Exactness is required throughout. Return every record once more.
═══ INPUT RECORDS ═══
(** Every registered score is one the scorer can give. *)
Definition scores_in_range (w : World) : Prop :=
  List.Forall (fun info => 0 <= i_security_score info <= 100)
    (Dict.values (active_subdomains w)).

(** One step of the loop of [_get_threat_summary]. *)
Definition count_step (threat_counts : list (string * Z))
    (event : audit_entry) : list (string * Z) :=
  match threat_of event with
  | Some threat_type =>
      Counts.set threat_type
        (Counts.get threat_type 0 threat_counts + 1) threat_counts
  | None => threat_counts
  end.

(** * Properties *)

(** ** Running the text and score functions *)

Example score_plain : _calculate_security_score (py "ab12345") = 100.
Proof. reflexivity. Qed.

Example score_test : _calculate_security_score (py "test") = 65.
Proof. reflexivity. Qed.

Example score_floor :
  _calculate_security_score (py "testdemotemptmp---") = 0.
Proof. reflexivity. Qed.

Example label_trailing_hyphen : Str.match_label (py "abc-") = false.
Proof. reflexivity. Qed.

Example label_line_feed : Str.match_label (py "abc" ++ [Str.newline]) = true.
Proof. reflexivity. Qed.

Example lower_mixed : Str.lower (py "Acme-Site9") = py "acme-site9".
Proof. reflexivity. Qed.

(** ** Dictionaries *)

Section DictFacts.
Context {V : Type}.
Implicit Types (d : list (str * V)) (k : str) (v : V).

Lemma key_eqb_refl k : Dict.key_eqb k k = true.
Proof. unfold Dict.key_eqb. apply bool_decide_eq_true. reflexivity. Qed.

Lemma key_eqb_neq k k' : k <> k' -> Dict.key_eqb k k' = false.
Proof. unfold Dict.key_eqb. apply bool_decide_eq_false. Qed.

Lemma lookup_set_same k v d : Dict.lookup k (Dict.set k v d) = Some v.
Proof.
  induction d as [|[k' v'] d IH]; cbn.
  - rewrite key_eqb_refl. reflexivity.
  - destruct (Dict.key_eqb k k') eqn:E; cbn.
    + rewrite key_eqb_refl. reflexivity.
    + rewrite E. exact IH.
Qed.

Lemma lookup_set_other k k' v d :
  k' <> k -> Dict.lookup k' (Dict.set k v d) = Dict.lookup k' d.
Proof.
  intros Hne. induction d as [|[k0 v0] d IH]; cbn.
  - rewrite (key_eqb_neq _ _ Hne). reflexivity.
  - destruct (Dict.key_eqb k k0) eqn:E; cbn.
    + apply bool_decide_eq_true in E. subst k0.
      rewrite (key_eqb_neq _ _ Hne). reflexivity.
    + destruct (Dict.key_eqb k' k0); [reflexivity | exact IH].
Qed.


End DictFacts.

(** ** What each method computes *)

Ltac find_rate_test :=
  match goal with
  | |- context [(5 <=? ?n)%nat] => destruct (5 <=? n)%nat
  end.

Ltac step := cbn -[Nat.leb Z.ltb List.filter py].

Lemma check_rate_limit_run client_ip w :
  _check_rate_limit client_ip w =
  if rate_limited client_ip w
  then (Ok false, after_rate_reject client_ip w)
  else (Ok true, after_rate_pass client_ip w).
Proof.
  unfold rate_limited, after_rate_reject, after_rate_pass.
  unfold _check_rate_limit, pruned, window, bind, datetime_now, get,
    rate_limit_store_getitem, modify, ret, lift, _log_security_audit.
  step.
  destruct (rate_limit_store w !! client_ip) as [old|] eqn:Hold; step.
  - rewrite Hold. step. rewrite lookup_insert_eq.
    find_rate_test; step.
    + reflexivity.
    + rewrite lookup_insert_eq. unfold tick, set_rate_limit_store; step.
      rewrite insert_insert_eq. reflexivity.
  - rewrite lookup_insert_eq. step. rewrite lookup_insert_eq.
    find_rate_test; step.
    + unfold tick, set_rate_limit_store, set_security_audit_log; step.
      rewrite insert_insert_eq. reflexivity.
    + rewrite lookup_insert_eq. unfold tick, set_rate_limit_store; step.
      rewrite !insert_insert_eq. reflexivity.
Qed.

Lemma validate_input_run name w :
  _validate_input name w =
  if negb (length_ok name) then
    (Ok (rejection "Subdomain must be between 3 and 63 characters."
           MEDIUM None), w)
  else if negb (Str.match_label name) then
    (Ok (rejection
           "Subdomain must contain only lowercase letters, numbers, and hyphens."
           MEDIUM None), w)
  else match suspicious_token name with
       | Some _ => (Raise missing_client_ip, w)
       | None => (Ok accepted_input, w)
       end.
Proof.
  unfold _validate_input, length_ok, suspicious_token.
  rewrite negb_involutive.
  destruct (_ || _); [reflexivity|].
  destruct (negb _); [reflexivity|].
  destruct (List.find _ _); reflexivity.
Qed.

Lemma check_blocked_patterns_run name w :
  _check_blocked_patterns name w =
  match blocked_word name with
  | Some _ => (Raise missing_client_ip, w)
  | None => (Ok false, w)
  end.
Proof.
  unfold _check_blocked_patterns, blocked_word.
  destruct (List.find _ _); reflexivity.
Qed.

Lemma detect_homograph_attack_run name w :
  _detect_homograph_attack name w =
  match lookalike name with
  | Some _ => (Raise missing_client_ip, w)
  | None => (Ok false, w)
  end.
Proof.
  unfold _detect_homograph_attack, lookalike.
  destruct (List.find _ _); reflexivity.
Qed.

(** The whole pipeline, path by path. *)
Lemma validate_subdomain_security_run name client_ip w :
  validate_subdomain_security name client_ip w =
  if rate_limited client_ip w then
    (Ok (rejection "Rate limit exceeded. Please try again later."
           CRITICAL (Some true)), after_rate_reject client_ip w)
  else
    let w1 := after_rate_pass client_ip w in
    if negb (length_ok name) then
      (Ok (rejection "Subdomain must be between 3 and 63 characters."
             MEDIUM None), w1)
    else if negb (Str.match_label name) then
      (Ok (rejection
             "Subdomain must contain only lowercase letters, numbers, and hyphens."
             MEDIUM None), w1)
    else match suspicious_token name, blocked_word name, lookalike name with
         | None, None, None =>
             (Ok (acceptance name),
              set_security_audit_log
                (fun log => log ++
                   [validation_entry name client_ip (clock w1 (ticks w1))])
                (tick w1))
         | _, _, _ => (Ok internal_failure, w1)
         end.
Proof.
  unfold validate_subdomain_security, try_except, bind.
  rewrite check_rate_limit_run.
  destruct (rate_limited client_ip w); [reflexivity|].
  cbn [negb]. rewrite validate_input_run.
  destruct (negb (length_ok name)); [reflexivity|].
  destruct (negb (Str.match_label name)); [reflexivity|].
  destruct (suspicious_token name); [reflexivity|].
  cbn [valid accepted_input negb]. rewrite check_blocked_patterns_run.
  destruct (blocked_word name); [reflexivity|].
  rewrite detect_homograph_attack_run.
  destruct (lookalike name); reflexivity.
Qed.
═══
_RESPONSE TO THE EXERCISE:_
(** Every registered score is one the scorer can give. *)
Definition scores_in_range (w : World) : Prop :=
  List.Forall (fun info => 0 <= i_security_score info <= 100)
    (Dict.values (active_subdomains w)).

(** One step of the loop of [_get_threat_summary]. *)
Definition count_step (threat_counts : list (string * Z))
    (event : audit_entry) : list (string * Z) :=
  match threat_of event with
  | Some threat_type =>
      Counts.set threat_type
        (Counts.get threat_type 0 threat_counts + 1) threat_counts
  | None => threat_counts
  end.

(** * Properties *)

(** ** Running the text and score functions *)

Example score_plain : _calculate_security_score (py "ab12345") = 100.
Proof. reflexivity. Qed.

Example score_test : _calculate_security_score (py "test") = 65.
Proof. reflexivity. Qed.

Example score_floor :
  _calculate_security_score (py "testdemotemptmp---") = 0.
Proof. reflexivity. Qed.

Example label_trailing_hyphen : Str.match_label (py "abc-") = false.
Proof. reflexivity. Qed.

Example label_line_feed : Str.match_label (py "abc" ++ [Str.newline]) = true.
Proof. reflexivity. Qed.

Example lower_mixed : Str.lower (py "Acme-Site9") = py "acme-site9".
Proof. reflexivity. Qed.

(** ** Dictionaries *)

Section DictFacts.
Context {V : Type}.
Implicit Types (d : list (str * V)) (k : str) (v : V).

Lemma key_eqb_refl k : Dict.key_eqb k k = true.
Proof. unfold Dict.key_eqb. apply bool_decide_eq_true. reflexivity. Qed.

Lemma key_eqb_neq k k' : k <> k' -> Dict.key_eqb k k' = false.
Proof. unfold Dict.key_eqb. apply bool_decide_eq_false. Qed.

Lemma lookup_set_same k v d : Dict.lookup k (Dict.set k v d) = Some v.
Proof.
  induction d as [|[k' v'] d IH]; cbn.
  - rewrite key_eqb_refl. reflexivity.
  - destruct (Dict.key_eqb k k') eqn:E; cbn.
    + rewrite key_eqb_refl. reflexivity.
    + rewrite E. exact IH.
Qed.

Lemma lookup_set_other k k' v d :
  k' <> k -> Dict.lookup k' (Dict.set k v d) = Dict.lookup k' d.
Proof.
  intros Hne. induction d as [|[k0 v0] d IH]; cbn.
  - rewrite (key_eqb_neq _ _ Hne). reflexivity.
  - destruct (Dict.key_eqb k k0) eqn:E; cbn.
    + apply bool_decide_eq_true in E. subst k0.
      rewrite (key_eqb_neq _ _ Hne). reflexivity.
    + destruct (Dict.key_eqb k' k0); [reflexivity | exact IH].
Qed.


End DictFacts.

(** ** What each method computes *)

Ltac find_rate_test :=
  match goal with
  | |- context [(5 <=? ?n)%nat] => destruct (5 <=? n)%nat
  end.

Ltac step := cbn -[Nat.leb Z.ltb List.filter py].

Lemma check_rate_limit_run client_ip w :
  _check_rate_limit client_ip w =
  if rate_limited client_ip w
  then (Ok false, after_rate_reject client_ip w)
  else (Ok true, after_rate_pass client_ip w).
Proof.
  unfold rate_limited, after_rate_reject, after_rate_pass.
  unfold _check_rate_limit, pruned, window, bind, datetime_now, get,
    rate_limit_store_getitem, modify, ret, lift, _log_security_audit.
  step.
  destruct (rate_limit_store w !! client_ip) as [old|] eqn:Hold; step.
  - rewrite Hold. step. rewrite lookup_insert_eq.
    find_rate_test; step.
    + reflexivity.
    + rewrite lookup_insert_eq. unfold tick, set_rate_limit_store; step.
      rewrite insert_insert_eq. reflexivity.
  - rewrite lookup_insert_eq. step. rewrite lookup_insert_eq.
    find_rate_test; step.
    + unfold tick, set_rate_limit_store, set_security_audit_log; step.
      rewrite insert_insert_eq. reflexivity.
    + rewrite lookup_insert_eq. unfold tick, set_rate_limit_store; step.
      rewrite !insert_insert_eq. reflexivity.
Qed.

Lemma validate_input_run name w :
  _validate_input name w =
  if negb (length_ok name) then
    (Ok (rejection "Subdomain must be between 3 and 63 characters."
           MEDIUM None), w)
  else if negb (Str.match_label name) then
    (Ok (rejection
           "Subdomain must contain only lowercase letters, numbers, and hyphens."
           MEDIUM None), w)
  else match suspicious_token name with
       | Some _ => (Raise missing_client_ip, w)
       | None => (Ok accepted_input, w)
       end.
Proof.
  unfold _validate_input, length_ok, suspicious_token.
  rewrite negb_involutive.
  destruct (_ || _); [reflexivity|].
  destruct (negb _); [reflexivity|].
  destruct (List.find _ _); reflexivity.
Qed.

Lemma check_blocked_patterns_run name w :
  _check_blocked_patterns name w =
  match blocked_word name with
  | Some _ => (Raise missing_client_ip, w)
  | None => (Ok false, w)
  end.
Proof.
  unfold _check_blocked_patterns, blocked_word.
  destruct (List.find _ _); reflexivity.
Qed.

Lemma detect_homograph_attack_run name w :
  _detect_homograph_attack name w =
  match lookalike name with
  | Some _ => (Raise missing_client_ip, w)
  | None => (Ok false, w)
  end.
Proof.
  unfold _detect_homograph_attack, lookalike.
  destruct (List.find _ _); reflexivity.
Qed.

(** The whole pipeline, path by path. *)
Lemma validate_subdomain_security_run name client_ip w :
  validate_subdomain_security name client_ip w =
  if rate_limited client_ip w then
    (Ok (rejection "Rate limit exceeded. Please try again later."
           CRITICAL (Some true)), after_rate_reject client_ip w)
  else
    let w1 := after_rate_pass client_ip w in
    if negb (length_ok name) then
      (Ok (rejection "Subdomain must be between 3 and 63 characters."
             MEDIUM None), w1)
    else if negb (Str.match_label name) then
      (Ok (rejection
             "Subdomain must contain only lowercase letters, numbers, and hyphens."
             MEDIUM None), w1)
    else match suspicious_token name, blocked_word name, lookalike name with
         | None, None, None =>
             (Ok (acceptance name),
              set_security_audit_log
                (fun log => log ++
                   [validation_entry name client_ip (clock w1 (ticks w1))])
                (tick w1))
         | _, _, _ => (Ok internal_failure, w1)
         end.
Proof.
  unfold validate_subdomain_security, try_except, bind.
  rewrite check_rate_limit_run.
  destruct (rate_limited client_ip w); [reflexivity|].
  cbn [negb]. rewrite validate_input_run.
  destruct (negb (length_ok name)); [reflexivity|].
  destruct (negb (Str.match_label name)); [reflexivity|].
  destruct (suspicious_token name); [reflexivity|].
  cbn [valid accepted_input negb]. rewrite check_blocked_patterns_run.
  destruct (blocked_word name); [reflexivity|].
  rewrite detect_homograph_attack_run.
  destruct (lookalike name); reflexivity.
Qed.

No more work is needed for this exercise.